The property you are attempting to prove is known as "continuity of probability".

4. Sep 7, 2015

andrewkirk

Since Fredrik and Ray have answered your main question, I'll take the liberty of replying to your ancillary question, which is the above.

The formal interpretation of $\bigcup_{i=1}^\infty A_i$ is as follows.

First, for it to make sense at all, we need a set $\mathscr{C}$, which we can think of as a 'collection' of sets, and a function $f:\mathbb{N}\to\mathscr{C}$, which is our 'indexing' function. We denote $f(i)$ by $A_i$, which is the $i$th set in collection $\mathscr{C}$.
We also need a master set that is a superset of all the $A_i$. That is, we need a set $M$ with the property that $\forall i\in\mathbb{N}:\, A_i\subseteq M$.

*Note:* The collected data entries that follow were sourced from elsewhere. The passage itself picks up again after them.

(** * The /api/transform route handler: request validation, two-pass model
      invocation, response validation and sanitization.

    Shallow embedding of the route handler (the [POST] function together with
    its schemas, prompt builders and [normalizeOpenAIError]).  The external
    collaborators (the OpenAI client, [JSON.parse], [JSON.stringify],
    [Number.prototype.toLocaleString]) are taken as parameters; everything
    the handler itself computes is a definition below.  [NextResponse.json]
    follows the [Response] constructor of the Fetch standard, which throws
    on a status that a response with a body cannot carry. *)

From Stdlib Require Import List ZArith NArith QArith Bool Lia String Ascii.
From Stdlib Require DecimalString.
Import ListNotations.
Local Open Scope Z_scope.

(* ================================================================== *)
(** ** JavaScript strings *)

(** A JavaScript string is a sequence of UTF-16 code units; [.length] counts
    code units. *)
Definition code_unit := N.
Definition jsstring := list code_unit.

Fixpoint jsstring_eqb (a b : jsstring) : bool :=
  match a, b with
  | [], [] => true
  | x :: a', y :: b' => (N.eqb x y && jsstring_eqb a' b')%bool
  | _, _ => false
  end.

(** ASCII literals of the source. *)
Definition lit (s : string) : jsstring :=
  map N_of_ascii (list_ascii_of_string s).

Arguments lit s%_string.

Definition nl : jsstring := [10%N].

With these formalities completed, we can define

$$\bigcup_{i=1}^\infty A_i\equiv \{x\in M|\exists i\in\mathbb{N}:\,x\in A_i\}$$

The existence of this set is guaranteed not by the Axiom of Union, as one would expect, as that axiom is only useful for finite unions. Instead it is guaranteed by the Axiom Schema of Separation (see the heading 'Separation Schema' under this link).

A more compact and - to me - more aesthetically pleasing notation is available whereby we discard the index function and just write:

$$\bigcup_{A\in\mathscr{C}} A$$

This is the same set as defined above. I prefer this notation as it is more 'purist' but most people find the numeric index notation more intuitive as they are used to indexing things with integers. However, once we start dealing with uncountable collections we are forced to give up the numeric index notation.